(Directions for this task): Please copy out the entries until you have copied the line that contains "(** ** Drafts, pausing and archiving *)", beginning with the first line.

(Data section):
- - - -

Lemma rolled_back w w' : ch_commands w `prefix_of` ch_commands w' → moves w (set_pg (λ _, pg w) w').
Proof. intros Hc. by apply rtc_once, move_other. Qed.

Lemma within_pg_transaction {A} (m : W A) : within moves m → within moves (pg_transaction m).
Proof.
  intros Hm w. specialize (Hm w). unfold pg_transaction. destruct (m w) as [[a|e] w'] eqn:E; [done|].
  by apply rolled_back, moves_commands.
Qed.
#[local] Hint Resolve within_pg_transaction : within.

(** ** Segments *)

Lemma within_insert_segment s : within moves (insert_segment s).
Proof. unfold insert_segment. within_tac. Qed.
#[local] Hint Resolve within_insert_segment : within.
Lemma within_create_segment env a b m : within moves (create_segment env a b m).
Proof. unfold create_segment, assertCompiles. within_tac. Qed.
Lemma within_update_segment env a i b m : within moves (update_segment env a i b m).
Proof. unfold update_segment, assertCompiles. within_tac. Qed.
Lemma within_remove_segment a i m : within moves (remove_segment a i m).
Proof. unfold remove_segment. within_tac. Qed.
Lemma within_compute env k c : within moves (compute_preview env k c).
Proof. unfold compute_preview. within_tac. Qed.
#[local] Hint Resolve within_compute : within.
Lemma within_preview env a b m : within moves (preview_segment env a b m).
Proof. unfold preview_segment. within_tac. Qed.

(** ** Drafts, pausing and archiving *)

Lemma within_edit p f :
  (∀ j, p j = true → legal j (f j)) → within moves (db_modify (λ d, set_journeys (update_where p f (journeys d)) d)).
Proof. intros Hf. apply within_modify. intros w. by eapply rtc_once, move_edit. Qed.

Lemma within_insert_journey j : j_status j = JDraft → j_active_version j = None → within moves (insert_journey j).
Proof.
  intros Hs Ha w. unfold insert_journey, mbind, M_bind, db_get, get, throw_if. simpl.
  match goal with |- context [if ?c then throw _ else _] => destruct c eqn:Ec; [done|] end.
  simpl. eapply rtc_once, (move_add _ _ j); try done. intros x Hx Hid.
  apply (existsb_fresh _ _ Ec) in Hx. apply orb_false_iff in Hx as [Hx _]. by apply String.eqb_neq in Hx.
Qed.

Lemma within_create_journey env a b m : within moves (create_journey env a b m).
Proof.
  unfold create_journey. do 3 (apply within_bind; [apply _|eauto with within|intros]).
  apply within_bind; [apply _|by apply within_insert_journey|intros; within_tac].
Qed.

Lemma legal_edit env data j : editable j = true → legal j (edited env data j).
Proof.
  unfold editable, legal. simpl. intros He%bool_decide_eq_true. split_and!; try done.
  intros Ha. rewrite Ha in He. by destruct He.
Qed.

Lemma within_update env a i b m : within moves (update_journey env a i b m).
Proof.
  unfold update_journey. do 5 (apply within_bind; [apply _|eauto with within|intros]).
  apply within_bind; [apply _| |intros; within_tac]. apply within_edit. intros j Hj. apply legal_edit. by b2p.
Qed.

Lemma within_validate env a i m : within moves (validate_journey env a i m).
Proof. unfold validate_journey. within_tac. Qed.

Lemma within_pause env a i m : within moves (pause_journey env a i m).
Proof.
  unfold pause_journey, setStatus. do 3 (apply within_bind; [apply _|eauto with within|intros]).
  apply within_bind; [apply _| |intros; within_tac]. apply within_edit. intros j Hj. b2p.
  simpl in *. rewrite orb_false_r in *. b2p. unfold legal. simpl. split_and!; congruence.
Qed.

Lemma within_archive env a i m : within moves (archive_journey env a i m).
Proof.
  unfold archive_journey. do 2 (apply within_bind; [apply _|eauto with within|intros]).
  apply within_pg_transaction. apply within_bind; [apply _|eauto with within|intros].
  apply within_bind; [apply _| |intros; within_tac]. apply within_edit. intros j _. by unfold legal.
Qed.

(** ** Activation *)

Lemma snapshot_run env t a s c w ref w' :
  snapshotAudience env t a s c w = (Ok ref, w') →
  pg w' = pg w ∧ ch_commands w `prefix_of` ch_commands w' ∧ scoped_audience t a ref (ch_commands w').
Proof.
  unfold snapshotAudience. intros (compiled&w1&Hc&E)%bind_ok.
  pose proof (compileSegment_readonly t a s c w) as Hr. rewrite Hc in Hr. simpl in Hr. subst w1.
  apply bind_ok in E as (q&w2&Hq&E). unfold to_query in Hq. destruct (toClickHouse (audience_sql compiled)) as [q'|] eqn:Eq; [|done].
  injection Hq as <- <-. apply bind_ok in E as (u&w3&Hm&E). injection Hm as _ <-. injection E as <- <-. simpl.
  split; [done|]. split; [by eexists|].
  unfold compileSegment in Hc. apply bind_ok in Hc as (d&w1&_&Hc). apply bind_ok in Hc as (seg&w2&_&Hc).
  apply bind_ok in Hc as (u'&w4&_&Hc). unfold compiled_or_throw in Hc.
  destruct (compile _ _ _ _ _) as [c'|] eqn:Ec; [|done]. injection Hc as -> _.
  exists (sg_definition seg), (category_of c), compiled, q'. split_and!; [done|done|].
  apply in_app_iff. right. by left.
Qed.

(** Nothing is taken back from ClickHouse. *)
Definition grows (w w' : World) : Prop := ch_commands w `prefix_of` ch_commands w'.
#[local] Instance grows_preorder : PreOrder grows.
Proof. split; [by intros w; unfold grows|]. unfold grows. intros x y z ? ?. by etrans. Qed.
Lemma grows_pg f : within grows (db_modify f).
Proof. apply within_modify. intros w. by unfold grows. Qed.
#[local] Hint Resolve grows_pg : within.

Lemma snapshot_grows env t a s c : within grows (snapshotAudience env t a s c).
Proof.
  unfold snapshotAudience. within_tac. apply within_modify. intros w. unfold grows. simpl. by apply prefix_app_r.
Qed.

#[local] Hint Resolve snapshot_grows : within.

Lemma snapshot_if_run env a m j w ref w' :
  j_tenant j = sm_tenantId m → j_app j = a →
  snapshot_if env a m j w = (Ok ref, w') →
  pg w' = pg w ∧ ch_commands w `prefix_of` ch_commands w'
  ∧ job_for j (next_version a (j_id j) m (pg w))
      ((λ r, mkOutbox (sm_tenantId m) a STREAM_journeyEntry (entry_key (j_id j) (next_version a (j_id j) m (pg w)))
               (entry_job (j_id j) (next_version a (j_id j) m (pg w)) r)) <$> ref) (ch_commands w').
Proof.
  intros Ht Ha. unfold snapshot_if, job_for. destruct (blast_segment _) as [segment|].
  - intros (r&w1&(Hp&Hc&Hs)%snapshot_run&E)%bind_ok. injection E as <- <-. split_and!; [done|done|].
    exists r. rewrite Ht, Ha. done.
  - intros [= <- <-]. done.
Qed.

Lemma publish_version_run env a i m j n ref w u w' :
  publish_version env a i m j n ref w = (Ok u, w') → n = next_version a i m (pg w) →
  ch_commands w' = ch_commands w
  ∧ pg w' = published env a i m j
      ((λ r, mkOutbox (sm_tenantId m) a STREAM_journeyEntry (entry_key i n) (entry_job i n r)) <$> ref) (pg w).
Proof.
  unfold publish_version, published, insert_version. intros (u1&w1&E1&E)%bind_ok Hn.
  apply bind_ok in E1 as (d&w2&Hd&E1). injection Hd as <- <-.
  apply bind_ok in E1 as (u2&w3&[_ ->]%throw_if_ok&E1). injection E1 as _ <-.
  apply bind_ok in E as (u3&w4&E2&E). injection E2 as _ <-. rewrite <- Hn.
  destruct ref as [r|]; injection E as _ <-; done.
Qed.

(** What a successful activation has checked and done *)
Lemma activate_run env a i m rev w r w' :
  activate_locked env a i m rev w = (Ok r, w') →
  ∃ j, In j (journeys (pg w)) ∧ journey_at a i m j = true ∧ editable j = true ∧ stale_revision rev j = false
    ∧ hasErrors (definitionIssues env a i m (journey_of (j_draft j)) (pg w)) = false
    ∧ fst r = next_version a i m (pg w) ∧ ch_commands w `prefix_of` ch_commands w'
    ∧ job_for j (fst r) ((λ x, mkOutbox (sm_tenantId m) a STREAM_journeyEntry (entry_key i (fst r))
                                 (entry_job i (fst r) x)) <$> snd r) (ch_commands w')
    ∧ pg w' = published env a i m j ((λ x, mkOutbox (sm_tenantId m) a STREAM_journeyEntry (entry_key i (fst r))
                                 (entry_job i (fst r) x)) <$> snd r) (pg w).
Proof.
  unfold activate_locked, load. intros (j&w1&Hj&E)%bind_ok.
  apply bind_ok in Hj as (d&w2&Hd&Hj). injection Hd as <- <-. apply some_or_throw_ok in Hj as [Hj ->].
  apply select1_Some in Hj as [Hin Hat]. exists j.
  apply bind_ok in E as (u&w3&[He ->]%throw_if_ok&E). apply bind_ok in E as (u1&w4&[Hst ->]%throw_if_ok&E).
  apply bind_ok in E as (d&w5&Hd&E). injection Hd as <- <-. apply bind_ok in E as (u2&w6&[Herr ->]%throw_if_ok&E).
  apply bind_ok in E as (ref&w7&Hs&E). apply bind_ok in E as (u3&w8&Hp&E). injection E as <- <-. simpl.
  assert (j_id j = i ∧ j_tenant j = sm_tenantId m ∧ j_app j = a) as (Hid&Ht&Ha)
    by (unfold journey_at, journey_scope, scope in Hat; by b2p).
  apply (snapshot_if_run env a m j w ref w7 Ht Ha) in Hs as (Hpg&Hch&Hjob). rewrite Hid in Hjob.
  apply publish_version_run in Hp as [Hch' Hpg']; [|by rewrite Hpg]. rewrite Hpg in Hpg'. rewrite Hch'.
  b2p. split_and!; done.
Qed.

Lemma activate_grows env a i m rev :
  within grows (activate_locked env a i m rev).
Proof. unfold activate_locked, snapshot_if, publish_version, insert_version, insert_outbox. within_tac. Qed.

Lemma within_activate env a i b m : within moves (activate_journey env a i b m).
Proof.
  unfold activate_journey. do 3 (apply within_bind; [apply _|eauto with within|intros]).
  intros w. unfold pg_transaction. pose proof (activate_grows env a i m a2 w) as Hg.
  destruct (activate_locked env a i m a2 w) as [[r|e] w'] eqn:E; [|by apply rolled_back].
  apply activate_run in E as (j&Hin&Hat&Hed&_&Herr&Hn&Hch&Hjob&Hpg). rewrite Hn in *.
  by eapply rtc_once, move_publish.
Qed.

(** ** Runs *)

(** The calls of the two controllers *)
Inductive jcall :=
| CallCreate (env : Env) (appId : string) (body : jsval) (member : SessionMember)
| CallUpdate (env : Env) (appId id : string) (body : jsval) (member : SessionMember)
| CallValidate (env : Env) (appId id : string) (member : SessionMember)
| CallActivate (env : Env) (appId id : string) (body : jsval) (member : SessionMember)
| CallPause (env : Env) (appId id : string) (member : SessionMember)
| CallArchive (env : Env) (appId id : string) (member : SessionMember)
| CallCreateSegment (env : Env) (appId : string) (body : SegmentUpsert) (member : SessionMember)
| CallUpdateSegment (env : Env) (appId id : string) (body : SegmentUpsert) (member : SessionMember)
| CallRemoveSegment (appId id : string) (member : SessionMember)
| CallPreview (env : Env) (appId : string) (body : PreviewBody) (member : SessionMember).

Definition handle (c : jcall) (w : World) : World :=
  match c with
  | CallCreate env a b m => (create_journey env a b m w).2
  | CallUpdate env a i b m => (update_journey env a i b m w).2
  | CallValidate env a i m => (validate_journey env a i m w).2
  | CallActivate env a i b m => (activate_journey env a i b m w).2
  | CallPause env a i m => (pause_journey env a i m w).2
  | CallArchive env a i m => (archive_journey env a i m w).2
  | CallCreateSegment env a b m => (create_segment env a b m w).2
  | CallUpdateSegment env a i b m => (update_segment env a i b m w).2
  | CallRemoveSegment a i m => (remove_segment a i m w).2
  | CallPreview env a b m => (preview_segment env a b m w).2
  end.

(** A step of the system: a call, or a write of another service (the worker's
    states and executions, its outbox rows under keys of their own, the apps),
    which leaves journeys, versions and entry jobs alone. *)
Inductive jstep (w : World) : World → Prop :=
| step_call c : jstep w (handle c w)
| step_elsewhere w' : untouched (pg w) (pg w') → ch_commands w `prefix_of` ch_commands w' → jstep w w'.

Definition reachable (w : World) : Prop := ∃ w0, initial w0 ∧ rtc jstep w0 w.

- - - -

(Answer):
Lemma rolled_back w w' : ch_commands w `prefix_of` ch_commands w' → moves w (set_pg (λ _, pg w) w').
Proof. intros Hc. by apply rtc_once, move_other. Qed.

Lemma within_pg_transaction {A} (m : W A) : within moves m → within moves (pg_transaction m).
Proof.
  intros Hm w. specialize (Hm w). unfold pg_transaction. destruct (m w) as [[a|e] w'] eqn:E; [done|].
  by apply rolled_back, moves_commands.
Qed.
#[local] Hint Resolve within_pg_transaction : within.

(** ** Segments *)

Lemma within_insert_segment s : within moves (insert_segment s).
Proof. unfold insert_segment. within_tac. Qed.
#[local] Hint Resolve within_insert_segment : within.
Lemma within_create_segment env a b m : within moves (create_segment env a b m).
Proof. unfold create_segment, assertCompiles. within_tac. Qed.
Lemma within_update_segment env a i b m : within moves (update_segment env a i b m).
Proof. unfold update_segment, assertCompiles. within_tac. Qed.
Lemma within_remove_segment a i m : within moves (remove_segment a i m).
Proof. unfold remove_segment. within_tac. Qed.
Lemma within_compute env k c : within moves (compute_preview env k c).
Proof. unfold compute_preview. within_tac. Qed.
#[local] Hint Resolve within_compute : within.
Lemma within_preview env a b m : within moves (preview_segment env a b m).
Proof. unfold preview_segment. within_tac. Qed.

(** ** Drafts, pausing and archiving *)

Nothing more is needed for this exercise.